**Exercise goal**. Only the lines that hold "visible" should be in the answer, each copied from the data below.

(Records from a dataset)

┄┄┄┄┄┄┄┄┄┄

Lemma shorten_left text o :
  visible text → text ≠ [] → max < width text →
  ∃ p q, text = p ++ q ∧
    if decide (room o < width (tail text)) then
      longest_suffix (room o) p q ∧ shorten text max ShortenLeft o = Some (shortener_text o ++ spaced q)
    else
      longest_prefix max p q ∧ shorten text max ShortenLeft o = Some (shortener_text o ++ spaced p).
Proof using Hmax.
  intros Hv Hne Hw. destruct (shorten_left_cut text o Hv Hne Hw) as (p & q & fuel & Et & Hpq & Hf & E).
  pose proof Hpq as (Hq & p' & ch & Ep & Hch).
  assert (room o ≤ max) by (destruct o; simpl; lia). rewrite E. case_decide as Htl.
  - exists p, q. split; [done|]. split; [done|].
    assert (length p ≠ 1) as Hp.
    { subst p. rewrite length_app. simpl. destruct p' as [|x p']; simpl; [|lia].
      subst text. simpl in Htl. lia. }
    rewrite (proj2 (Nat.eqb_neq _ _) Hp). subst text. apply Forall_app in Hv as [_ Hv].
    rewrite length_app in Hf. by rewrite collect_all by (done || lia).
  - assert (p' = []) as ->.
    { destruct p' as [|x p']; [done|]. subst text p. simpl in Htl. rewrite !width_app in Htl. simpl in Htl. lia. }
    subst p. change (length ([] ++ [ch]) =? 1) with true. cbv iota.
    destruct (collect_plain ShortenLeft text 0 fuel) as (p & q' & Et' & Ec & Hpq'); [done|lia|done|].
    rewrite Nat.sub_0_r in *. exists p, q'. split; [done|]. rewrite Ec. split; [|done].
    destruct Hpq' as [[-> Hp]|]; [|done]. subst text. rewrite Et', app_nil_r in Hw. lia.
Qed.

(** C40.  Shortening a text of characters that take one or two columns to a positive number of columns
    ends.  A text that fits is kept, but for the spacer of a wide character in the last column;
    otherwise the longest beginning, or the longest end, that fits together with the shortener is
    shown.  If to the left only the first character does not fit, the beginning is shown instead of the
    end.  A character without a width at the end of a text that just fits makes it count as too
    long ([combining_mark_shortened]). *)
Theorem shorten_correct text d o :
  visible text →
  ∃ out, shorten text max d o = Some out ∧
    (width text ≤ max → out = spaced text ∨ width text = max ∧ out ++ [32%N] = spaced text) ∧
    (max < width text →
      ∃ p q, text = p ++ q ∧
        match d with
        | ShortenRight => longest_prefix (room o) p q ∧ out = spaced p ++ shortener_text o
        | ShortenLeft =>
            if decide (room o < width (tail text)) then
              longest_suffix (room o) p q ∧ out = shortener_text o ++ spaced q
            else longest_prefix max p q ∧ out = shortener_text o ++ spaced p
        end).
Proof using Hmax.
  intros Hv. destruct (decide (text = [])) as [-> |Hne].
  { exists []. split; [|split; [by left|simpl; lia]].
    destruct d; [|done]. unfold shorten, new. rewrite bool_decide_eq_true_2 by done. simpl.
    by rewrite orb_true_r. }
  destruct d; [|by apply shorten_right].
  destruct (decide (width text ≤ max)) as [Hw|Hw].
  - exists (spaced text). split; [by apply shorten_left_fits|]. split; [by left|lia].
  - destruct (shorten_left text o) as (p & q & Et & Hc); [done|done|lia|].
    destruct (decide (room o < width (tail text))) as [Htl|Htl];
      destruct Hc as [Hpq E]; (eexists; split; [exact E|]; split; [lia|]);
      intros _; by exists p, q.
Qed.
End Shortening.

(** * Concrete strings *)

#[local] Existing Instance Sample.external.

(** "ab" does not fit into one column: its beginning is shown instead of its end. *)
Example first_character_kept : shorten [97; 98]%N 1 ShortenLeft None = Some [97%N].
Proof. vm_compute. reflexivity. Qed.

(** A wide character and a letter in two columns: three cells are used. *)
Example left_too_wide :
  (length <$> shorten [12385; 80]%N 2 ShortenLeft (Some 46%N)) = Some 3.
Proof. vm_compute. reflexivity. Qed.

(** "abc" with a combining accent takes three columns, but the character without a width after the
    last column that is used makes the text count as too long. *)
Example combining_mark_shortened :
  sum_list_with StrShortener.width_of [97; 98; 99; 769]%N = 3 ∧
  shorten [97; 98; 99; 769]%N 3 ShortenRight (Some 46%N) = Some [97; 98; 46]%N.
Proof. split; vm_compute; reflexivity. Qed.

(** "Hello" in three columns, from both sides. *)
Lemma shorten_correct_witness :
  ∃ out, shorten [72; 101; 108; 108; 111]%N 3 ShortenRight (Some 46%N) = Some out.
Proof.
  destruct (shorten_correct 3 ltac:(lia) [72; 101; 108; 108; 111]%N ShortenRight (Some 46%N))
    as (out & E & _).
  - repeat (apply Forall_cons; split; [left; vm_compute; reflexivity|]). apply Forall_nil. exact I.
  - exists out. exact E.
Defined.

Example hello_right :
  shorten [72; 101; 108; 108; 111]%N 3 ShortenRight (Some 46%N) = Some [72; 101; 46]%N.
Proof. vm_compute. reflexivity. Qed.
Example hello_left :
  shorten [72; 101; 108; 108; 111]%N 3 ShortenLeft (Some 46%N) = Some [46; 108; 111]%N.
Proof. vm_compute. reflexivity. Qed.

┄┄┄┄┄┄┄┄┄┄

**Response to the task**.
  visible text → text ≠ [] → max < width text →
  visible text →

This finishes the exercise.